DESCRIPTION OF THE TASK:
The full set of records must be printed exactly as given.

INFORMATION GIVEN:
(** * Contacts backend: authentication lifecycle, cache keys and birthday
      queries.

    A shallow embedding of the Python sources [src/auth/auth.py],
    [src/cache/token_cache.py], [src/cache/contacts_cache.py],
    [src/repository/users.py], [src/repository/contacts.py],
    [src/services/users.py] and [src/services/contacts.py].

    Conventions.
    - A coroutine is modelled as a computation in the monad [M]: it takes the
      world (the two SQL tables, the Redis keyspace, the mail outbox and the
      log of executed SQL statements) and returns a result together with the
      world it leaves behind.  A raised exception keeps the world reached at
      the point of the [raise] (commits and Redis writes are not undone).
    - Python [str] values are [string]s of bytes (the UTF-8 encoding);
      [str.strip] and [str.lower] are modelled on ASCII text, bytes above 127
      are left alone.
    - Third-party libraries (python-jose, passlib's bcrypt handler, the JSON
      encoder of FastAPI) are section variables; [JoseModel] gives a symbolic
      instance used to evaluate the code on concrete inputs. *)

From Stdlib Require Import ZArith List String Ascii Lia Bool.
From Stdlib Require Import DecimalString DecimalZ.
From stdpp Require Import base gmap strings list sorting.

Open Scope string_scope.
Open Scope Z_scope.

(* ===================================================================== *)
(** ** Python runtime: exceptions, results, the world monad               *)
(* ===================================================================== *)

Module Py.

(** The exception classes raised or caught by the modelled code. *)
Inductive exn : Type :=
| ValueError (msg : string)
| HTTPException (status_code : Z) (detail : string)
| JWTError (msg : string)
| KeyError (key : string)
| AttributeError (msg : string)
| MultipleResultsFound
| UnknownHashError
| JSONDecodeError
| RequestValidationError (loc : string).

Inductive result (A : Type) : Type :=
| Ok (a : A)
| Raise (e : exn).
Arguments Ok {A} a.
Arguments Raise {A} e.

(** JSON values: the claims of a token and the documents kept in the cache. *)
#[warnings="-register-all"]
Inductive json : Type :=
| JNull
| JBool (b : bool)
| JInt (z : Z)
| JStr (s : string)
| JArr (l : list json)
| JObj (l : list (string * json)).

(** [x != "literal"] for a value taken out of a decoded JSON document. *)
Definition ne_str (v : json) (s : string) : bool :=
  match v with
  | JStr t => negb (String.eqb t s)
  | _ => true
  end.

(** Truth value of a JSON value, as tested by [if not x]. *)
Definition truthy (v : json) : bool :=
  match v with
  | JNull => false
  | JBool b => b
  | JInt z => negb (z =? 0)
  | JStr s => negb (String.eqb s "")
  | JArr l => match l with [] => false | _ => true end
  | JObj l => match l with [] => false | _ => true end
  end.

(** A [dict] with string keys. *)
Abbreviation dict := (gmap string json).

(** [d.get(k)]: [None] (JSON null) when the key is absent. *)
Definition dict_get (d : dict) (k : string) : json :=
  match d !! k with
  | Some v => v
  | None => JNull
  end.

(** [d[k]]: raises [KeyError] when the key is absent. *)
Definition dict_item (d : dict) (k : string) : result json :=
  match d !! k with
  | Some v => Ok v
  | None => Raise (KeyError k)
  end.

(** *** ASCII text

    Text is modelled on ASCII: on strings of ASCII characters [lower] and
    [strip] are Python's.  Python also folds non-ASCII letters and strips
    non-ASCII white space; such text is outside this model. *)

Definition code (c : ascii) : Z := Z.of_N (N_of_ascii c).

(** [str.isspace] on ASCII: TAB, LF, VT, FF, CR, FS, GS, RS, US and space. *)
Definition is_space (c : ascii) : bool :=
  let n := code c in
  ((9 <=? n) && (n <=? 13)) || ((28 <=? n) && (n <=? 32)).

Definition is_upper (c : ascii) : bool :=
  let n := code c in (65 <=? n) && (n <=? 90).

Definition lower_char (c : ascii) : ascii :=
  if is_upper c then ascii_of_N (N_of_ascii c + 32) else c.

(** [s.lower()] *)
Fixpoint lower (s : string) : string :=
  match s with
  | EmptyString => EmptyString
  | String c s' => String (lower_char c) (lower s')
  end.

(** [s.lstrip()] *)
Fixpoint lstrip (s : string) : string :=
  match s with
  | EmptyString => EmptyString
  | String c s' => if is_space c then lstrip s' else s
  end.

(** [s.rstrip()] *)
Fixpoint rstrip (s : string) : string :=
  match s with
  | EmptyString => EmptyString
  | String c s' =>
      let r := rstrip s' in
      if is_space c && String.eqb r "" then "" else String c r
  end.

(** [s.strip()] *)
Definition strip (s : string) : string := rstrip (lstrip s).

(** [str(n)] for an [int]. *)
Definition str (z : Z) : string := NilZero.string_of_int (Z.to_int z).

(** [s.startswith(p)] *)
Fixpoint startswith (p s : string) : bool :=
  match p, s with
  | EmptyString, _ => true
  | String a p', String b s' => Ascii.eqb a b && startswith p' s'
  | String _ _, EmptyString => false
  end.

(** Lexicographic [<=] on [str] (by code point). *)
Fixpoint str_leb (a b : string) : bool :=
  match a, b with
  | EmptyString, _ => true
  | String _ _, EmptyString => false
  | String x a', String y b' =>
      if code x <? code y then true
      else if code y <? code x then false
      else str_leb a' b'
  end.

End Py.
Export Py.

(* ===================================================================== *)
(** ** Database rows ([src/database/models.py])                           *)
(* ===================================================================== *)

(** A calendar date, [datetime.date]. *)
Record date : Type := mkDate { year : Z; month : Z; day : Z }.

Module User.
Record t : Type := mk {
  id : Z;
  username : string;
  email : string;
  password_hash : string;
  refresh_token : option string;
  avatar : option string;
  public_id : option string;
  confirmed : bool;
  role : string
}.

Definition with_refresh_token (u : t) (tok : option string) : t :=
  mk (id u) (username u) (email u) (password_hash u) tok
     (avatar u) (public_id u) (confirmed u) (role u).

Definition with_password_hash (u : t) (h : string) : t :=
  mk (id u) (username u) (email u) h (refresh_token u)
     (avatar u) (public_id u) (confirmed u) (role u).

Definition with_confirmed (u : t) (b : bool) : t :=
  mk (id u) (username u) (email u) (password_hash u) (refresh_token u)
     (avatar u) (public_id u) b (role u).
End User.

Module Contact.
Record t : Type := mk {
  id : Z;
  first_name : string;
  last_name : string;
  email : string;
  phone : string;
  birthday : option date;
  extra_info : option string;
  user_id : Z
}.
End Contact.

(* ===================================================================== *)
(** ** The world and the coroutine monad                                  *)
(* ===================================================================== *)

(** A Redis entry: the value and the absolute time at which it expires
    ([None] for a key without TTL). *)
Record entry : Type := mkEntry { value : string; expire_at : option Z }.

ANSWER TO THIS PROBLEM:
(** * Contacts backend: authentication lifecycle, cache keys and birthday
      queries.

    A shallow embedding of the Python sources [src/auth/auth.py],
    [src/cache/token_cache.py], [src/cache/contacts_cache.py],
    [src/repository/users.py], [src/repository/contacts.py],
    [src/services/users.py] and [src/services/contacts.py].

    Conventions.
    - A coroutine is modelled as a computation in the monad [M]: it takes the
      world (the two SQL tables, the Redis keyspace, the mail outbox and the
      log of executed SQL statements) and returns a result together with the
      world it leaves behind.  A raised exception keeps the world reached at
      the point of the [raise] (commits and Redis writes are not undone).
    - Python [str] values are [string]s of bytes (the UTF-8 encoding);
      [str.strip] and [str.lower] are modelled on ASCII text, bytes above 127
      are left alone.
    - Third-party libraries (python-jose, passlib's bcrypt handler, the JSON
      encoder of FastAPI) are section variables; [JoseModel] gives a symbolic
      instance used to evaluate the code on concrete inputs. *)

From Stdlib Require Import ZArith List String Ascii Lia Bool.
From Stdlib Require Import DecimalString DecimalZ.
From stdpp Require Import base gmap strings list sorting.

Open Scope string_scope.
Open Scope Z_scope.

(* ===================================================================== *)
(** ** Python runtime: exceptions, results, the world monad               *)
(* ===================================================================== *)

Module Py.

(** The exception classes raised or caught by the modelled code. *)
Inductive exn : Type :=
| ValueError (msg : string)
| HTTPException (status_code : Z) (detail : string)
| JWTError (msg : string)
| KeyError (key : string)
| AttributeError (msg : string)
| MultipleResultsFound
| UnknownHashError
| JSONDecodeError
| RequestValidationError (loc : string).

Inductive result (A : Type) : Type :=
| Ok (a : A)
| Raise (e : exn).
Arguments Ok {A} a.
Arguments Raise {A} e.

(** JSON values: the claims of a token and the documents kept in the cache. *)
#[warnings="-register-all"]
Inductive json : Type :=
| JNull
| JBool (b : bool)
| JInt (z : Z)
| JStr (s : string)
| JArr (l : list json)
| JObj (l : list (string * json)).

(** [x != "literal"] for a value taken out of a decoded JSON document. *)
Definition ne_str (v : json) (s : string) : bool :=
  match v with
  | JStr t => negb (String.eqb t s)
  | _ => true
  end.

(** Truth value of a JSON value, as tested by [if not x]. *)
Definition truthy (v : json) : bool :=
  match v with
  | JNull => false
  | JBool b => b
  | JInt z => negb (z =? 0)
  | JStr s => negb (String.eqb s "")
  | JArr l => match l with [] => false | _ => true end
  | JObj l => match l with [] => false | _ => true end
  end.

(** A [dict] with string keys. *)
Abbreviation dict := (gmap string json).

(** [d.get(k)]: [None] (JSON null) when the key is absent. *)
Definition dict_get (d : dict) (k : string) : json :=
  match d !! k with
  | Some v => v
  | None => JNull
  end.

(** [d[k]]: raises [KeyError] when the key is absent. *)
Definition dict_item (d : dict) (k : string) : result json :=
  match d !! k with
  | Some v => Ok v
  | None => Raise (KeyError k)
  end.

(** *** ASCII text

    Text is modelled on ASCII: on strings of ASCII characters [lower] and
    [strip] are Python's.  Python also folds non-ASCII letters and strips
    non-ASCII white space; such text is outside this model. *)

Definition code (c : ascii) : Z := Z.of_N (N_of_ascii c).

(** [str.isspace] on ASCII: TAB, LF, VT, FF, CR, FS, GS, RS, US and space. *)
Definition is_space (c : ascii) : bool :=
  let n := code c in
  ((9 <=? n) && (n <=? 13)) || ((28 <=? n) && (n <=? 32)).

Definition is_upper (c : ascii) : bool :=
  let n := code c in (65 <=? n) && (n <=? 90).

Definition lower_char (c : ascii) : ascii :=
  if is_upper c then ascii_of_N (N_of_ascii c + 32) else c.

(** [s.lower()] *)
Fixpoint lower (s : string) : string :=
  match s with
  | EmptyString => EmptyString
  | String c s' => String (lower_char c) (lower s')
  end.

(** [s.lstrip()] *)
Fixpoint lstrip (s : string) : string :=
  match s with
  | EmptyString => EmptyString
  | String c s' => if is_space c then lstrip s' else s
  end.

(** [s.rstrip()] *)
Fixpoint rstrip (s : string) : string :=
  match s with
  | EmptyString => EmptyString
  | String c s' =>
      let r := rstrip s' in
      if is_space c && String.eqb r "" then "" else String c r
  end.

(** [s.strip()] *)
Definition strip (s : string) : string := rstrip (lstrip s).

(** [str(n)] for an [int]. *)
Definition str (z : Z) : string := NilZero.string_of_int (Z.to_int z).

(** [s.startswith(p)] *)
Fixpoint startswith (p s : string) : bool :=
  match p, s with
  | EmptyString, _ => true
  | String a p', String b s' => Ascii.eqb a b && startswith p' s'
  | String _ _, EmptyString => false
  end.

(** Lexicographic [<=] on [str] (by code point). *)
Fixpoint str_leb (a b : string) : bool :=
  match a, b with
  | EmptyString, _ => true
  | String _ _, EmptyString => false
  | String x a', String y b' =>
      if code x <? code y then true
      else if code y <? code x then false
      else str_leb a' b'
  end.

End Py.
Export Py.

(* ===================================================================== *)
(** ** Database rows ([src/database/models.py])                           *)
(* ===================================================================== *)

(** A calendar date, [datetime.date]. *)
Record date : Type := mkDate { year : Z; month : Z; day : Z }.

Module User.
Record t : Type := mk {
  id : Z;
  username : string;
  email : string;
  password_hash : string;
  refresh_token : option string;
  avatar : option string;
  public_id : option string;
  confirmed : bool;
  role : string
}.

Definition with_refresh_token (u : t) (tok : option string) : t :=
  mk (id u) (username u) (email u) (password_hash u) tok
     (avatar u) (public_id u) (confirmed u) (role u).

Definition with_password_hash (u : t) (h : string) : t :=
  mk (id u) (username u) (email u) h (refresh_token u)
     (avatar u) (public_id u) (confirmed u) (role u).

Definition with_confirmed (u : t) (b : bool) : t :=
  mk (id u) (username u) (email u) (password_hash u) (refresh_token u)
     (avatar u) (public_id u) b (role u).
End User.

Module Contact.
Record t : Type := mk {
  id : Z;
  first_name : string;
  last_name : string;
  email : string;
  phone : string;
  birthday : option date;
  extra_info : option string;
  user_id : Z
}.
End Contact.

(* ===================================================================== *)
(** ** The world and the coroutine monad                                  *)
(* ===================================================================== *)

(** A Redis entry: the value and the absolute time at which it expires
    ([None] for a key without TTL). *)
Record entry : Type := mkEntry { value : string; expire_at : option Z }.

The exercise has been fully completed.